- What is being asked: When you reach the line containing "(** ** The preview *)" in the entries below, begin reproducing lines exactly, and stop once the line containing "Section inspection." is done.

** Opening Study material block **

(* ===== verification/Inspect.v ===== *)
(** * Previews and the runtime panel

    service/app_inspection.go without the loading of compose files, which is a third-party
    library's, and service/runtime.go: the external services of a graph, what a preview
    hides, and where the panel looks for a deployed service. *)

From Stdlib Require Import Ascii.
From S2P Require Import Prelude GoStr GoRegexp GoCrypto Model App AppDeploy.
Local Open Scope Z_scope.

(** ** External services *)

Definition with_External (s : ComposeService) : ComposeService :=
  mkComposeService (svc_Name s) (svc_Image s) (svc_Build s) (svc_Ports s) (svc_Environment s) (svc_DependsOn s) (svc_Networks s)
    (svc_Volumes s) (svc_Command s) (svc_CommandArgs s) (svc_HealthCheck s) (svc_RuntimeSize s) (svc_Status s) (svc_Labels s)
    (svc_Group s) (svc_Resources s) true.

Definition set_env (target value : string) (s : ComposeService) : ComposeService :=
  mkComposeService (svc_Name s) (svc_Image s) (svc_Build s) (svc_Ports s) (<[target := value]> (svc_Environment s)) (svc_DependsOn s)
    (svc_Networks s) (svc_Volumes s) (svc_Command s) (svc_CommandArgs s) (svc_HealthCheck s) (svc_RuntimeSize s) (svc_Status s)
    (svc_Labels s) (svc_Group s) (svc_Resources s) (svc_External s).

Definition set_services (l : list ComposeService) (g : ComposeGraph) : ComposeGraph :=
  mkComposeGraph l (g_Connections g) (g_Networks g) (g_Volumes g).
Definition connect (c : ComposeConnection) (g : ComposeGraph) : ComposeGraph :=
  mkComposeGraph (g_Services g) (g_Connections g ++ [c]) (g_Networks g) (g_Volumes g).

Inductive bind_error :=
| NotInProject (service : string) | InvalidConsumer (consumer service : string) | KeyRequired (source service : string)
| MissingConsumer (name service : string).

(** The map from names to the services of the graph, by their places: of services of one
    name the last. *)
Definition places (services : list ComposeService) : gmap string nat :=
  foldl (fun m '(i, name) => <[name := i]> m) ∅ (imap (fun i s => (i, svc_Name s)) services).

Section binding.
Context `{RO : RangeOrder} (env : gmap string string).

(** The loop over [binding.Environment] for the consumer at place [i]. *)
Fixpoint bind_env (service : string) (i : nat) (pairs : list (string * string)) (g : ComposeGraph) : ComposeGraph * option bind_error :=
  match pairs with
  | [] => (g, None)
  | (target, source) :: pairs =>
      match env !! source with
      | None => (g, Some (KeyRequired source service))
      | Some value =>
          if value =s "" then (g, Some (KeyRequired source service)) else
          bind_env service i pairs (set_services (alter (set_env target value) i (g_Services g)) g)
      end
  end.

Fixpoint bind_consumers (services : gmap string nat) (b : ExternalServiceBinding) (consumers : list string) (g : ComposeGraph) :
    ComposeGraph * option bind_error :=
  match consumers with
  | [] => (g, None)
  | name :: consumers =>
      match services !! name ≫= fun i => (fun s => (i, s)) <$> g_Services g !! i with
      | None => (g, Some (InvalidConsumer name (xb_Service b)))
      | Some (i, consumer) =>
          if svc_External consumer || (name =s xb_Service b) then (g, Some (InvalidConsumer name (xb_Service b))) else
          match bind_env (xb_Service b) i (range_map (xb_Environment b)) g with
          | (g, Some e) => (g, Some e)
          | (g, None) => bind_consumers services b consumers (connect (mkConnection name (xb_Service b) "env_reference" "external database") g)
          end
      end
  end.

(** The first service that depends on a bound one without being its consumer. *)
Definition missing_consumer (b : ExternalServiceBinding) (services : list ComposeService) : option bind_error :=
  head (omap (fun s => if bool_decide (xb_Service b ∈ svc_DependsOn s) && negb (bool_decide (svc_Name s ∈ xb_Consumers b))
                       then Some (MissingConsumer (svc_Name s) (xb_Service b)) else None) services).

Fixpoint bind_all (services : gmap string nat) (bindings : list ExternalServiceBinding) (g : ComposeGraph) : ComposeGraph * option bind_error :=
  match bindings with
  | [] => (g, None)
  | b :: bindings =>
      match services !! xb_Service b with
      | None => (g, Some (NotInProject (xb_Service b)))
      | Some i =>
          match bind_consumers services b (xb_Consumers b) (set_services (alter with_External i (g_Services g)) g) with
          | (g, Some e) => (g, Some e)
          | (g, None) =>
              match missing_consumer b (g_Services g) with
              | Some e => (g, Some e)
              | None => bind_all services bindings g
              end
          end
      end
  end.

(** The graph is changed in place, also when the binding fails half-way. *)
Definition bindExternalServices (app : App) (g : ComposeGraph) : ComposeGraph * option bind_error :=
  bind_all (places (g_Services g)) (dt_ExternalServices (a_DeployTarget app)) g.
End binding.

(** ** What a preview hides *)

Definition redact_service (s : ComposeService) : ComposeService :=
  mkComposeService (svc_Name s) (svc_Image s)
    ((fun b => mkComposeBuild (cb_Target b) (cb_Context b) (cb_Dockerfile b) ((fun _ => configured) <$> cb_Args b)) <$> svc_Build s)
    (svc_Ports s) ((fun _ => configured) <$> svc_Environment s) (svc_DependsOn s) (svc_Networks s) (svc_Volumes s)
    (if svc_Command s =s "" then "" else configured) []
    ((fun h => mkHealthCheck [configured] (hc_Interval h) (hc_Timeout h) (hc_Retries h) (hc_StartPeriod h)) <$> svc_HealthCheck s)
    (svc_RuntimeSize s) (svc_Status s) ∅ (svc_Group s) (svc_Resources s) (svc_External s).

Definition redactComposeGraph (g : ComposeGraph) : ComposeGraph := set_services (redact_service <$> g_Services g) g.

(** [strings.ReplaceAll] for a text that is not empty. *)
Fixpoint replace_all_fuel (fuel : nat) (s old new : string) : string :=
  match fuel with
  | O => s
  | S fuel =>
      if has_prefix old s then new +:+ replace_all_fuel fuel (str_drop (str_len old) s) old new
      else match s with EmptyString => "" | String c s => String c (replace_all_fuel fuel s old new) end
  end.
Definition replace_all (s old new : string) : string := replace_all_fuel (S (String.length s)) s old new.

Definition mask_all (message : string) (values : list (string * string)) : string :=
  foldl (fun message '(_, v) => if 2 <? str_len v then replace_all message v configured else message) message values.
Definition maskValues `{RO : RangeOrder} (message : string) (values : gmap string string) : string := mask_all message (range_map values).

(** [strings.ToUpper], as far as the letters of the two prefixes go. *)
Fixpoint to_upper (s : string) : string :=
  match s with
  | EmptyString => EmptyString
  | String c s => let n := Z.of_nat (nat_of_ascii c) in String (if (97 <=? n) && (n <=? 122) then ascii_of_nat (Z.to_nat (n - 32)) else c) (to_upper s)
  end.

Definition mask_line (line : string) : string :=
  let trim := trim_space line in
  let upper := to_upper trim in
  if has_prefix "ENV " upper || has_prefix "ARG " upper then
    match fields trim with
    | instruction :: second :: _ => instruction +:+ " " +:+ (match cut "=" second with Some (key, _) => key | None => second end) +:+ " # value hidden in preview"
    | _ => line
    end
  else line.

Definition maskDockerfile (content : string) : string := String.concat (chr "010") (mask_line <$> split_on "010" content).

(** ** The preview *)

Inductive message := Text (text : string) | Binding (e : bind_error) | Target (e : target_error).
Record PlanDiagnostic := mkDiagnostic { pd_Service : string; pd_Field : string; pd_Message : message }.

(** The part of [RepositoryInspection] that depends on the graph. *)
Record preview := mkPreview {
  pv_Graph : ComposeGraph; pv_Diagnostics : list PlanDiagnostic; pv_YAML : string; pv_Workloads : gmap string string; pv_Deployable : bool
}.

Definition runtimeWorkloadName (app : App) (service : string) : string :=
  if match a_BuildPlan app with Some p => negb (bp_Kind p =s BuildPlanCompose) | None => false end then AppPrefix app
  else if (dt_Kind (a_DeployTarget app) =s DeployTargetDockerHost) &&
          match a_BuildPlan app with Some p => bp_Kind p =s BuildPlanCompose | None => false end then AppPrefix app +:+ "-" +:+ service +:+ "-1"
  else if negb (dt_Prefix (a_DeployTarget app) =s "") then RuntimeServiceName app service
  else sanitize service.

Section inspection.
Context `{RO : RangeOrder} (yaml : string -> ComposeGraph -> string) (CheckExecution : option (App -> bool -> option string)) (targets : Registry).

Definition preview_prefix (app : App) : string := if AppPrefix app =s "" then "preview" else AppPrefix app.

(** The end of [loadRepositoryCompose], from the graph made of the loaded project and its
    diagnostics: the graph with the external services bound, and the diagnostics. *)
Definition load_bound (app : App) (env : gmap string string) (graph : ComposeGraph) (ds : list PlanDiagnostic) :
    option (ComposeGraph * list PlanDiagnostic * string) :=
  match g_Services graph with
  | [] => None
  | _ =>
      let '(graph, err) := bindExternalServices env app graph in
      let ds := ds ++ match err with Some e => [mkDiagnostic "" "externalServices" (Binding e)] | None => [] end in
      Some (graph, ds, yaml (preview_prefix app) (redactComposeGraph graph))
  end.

** Closing Study material block **

- Your solution:
(** ** The preview *)

Inductive message := Text (text : string) | Binding (e : bind_error) | Target (e : target_error).
Record PlanDiagnostic := mkDiagnostic { pd_Service : string; pd_Field : string; pd_Message : message }.

(** The part of [RepositoryInspection] that depends on the graph. *)
Record preview := mkPreview {
  pv_Graph : ComposeGraph; pv_Diagnostics : list PlanDiagnostic; pv_YAML : string; pv_Workloads : gmap string string; pv_Deployable : bool
}.

Definition runtimeWorkloadName (app : App) (service : string) : string :=
  if match a_BuildPlan app with Some p => negb (bp_Kind p =s BuildPlanCompose) | None => false end then AppPrefix app
  else if (dt_Kind (a_DeployTarget app) =s DeployTargetDockerHost) &&
          match a_BuildPlan app with Some p => bp_Kind p =s BuildPlanCompose | None => false end then AppPrefix app +:+ "-" +:+ service +:+ "-1"
  else if negb (dt_Prefix (a_DeployTarget app) =s "") then RuntimeServiceName app service
  else sanitize service.

Section inspection.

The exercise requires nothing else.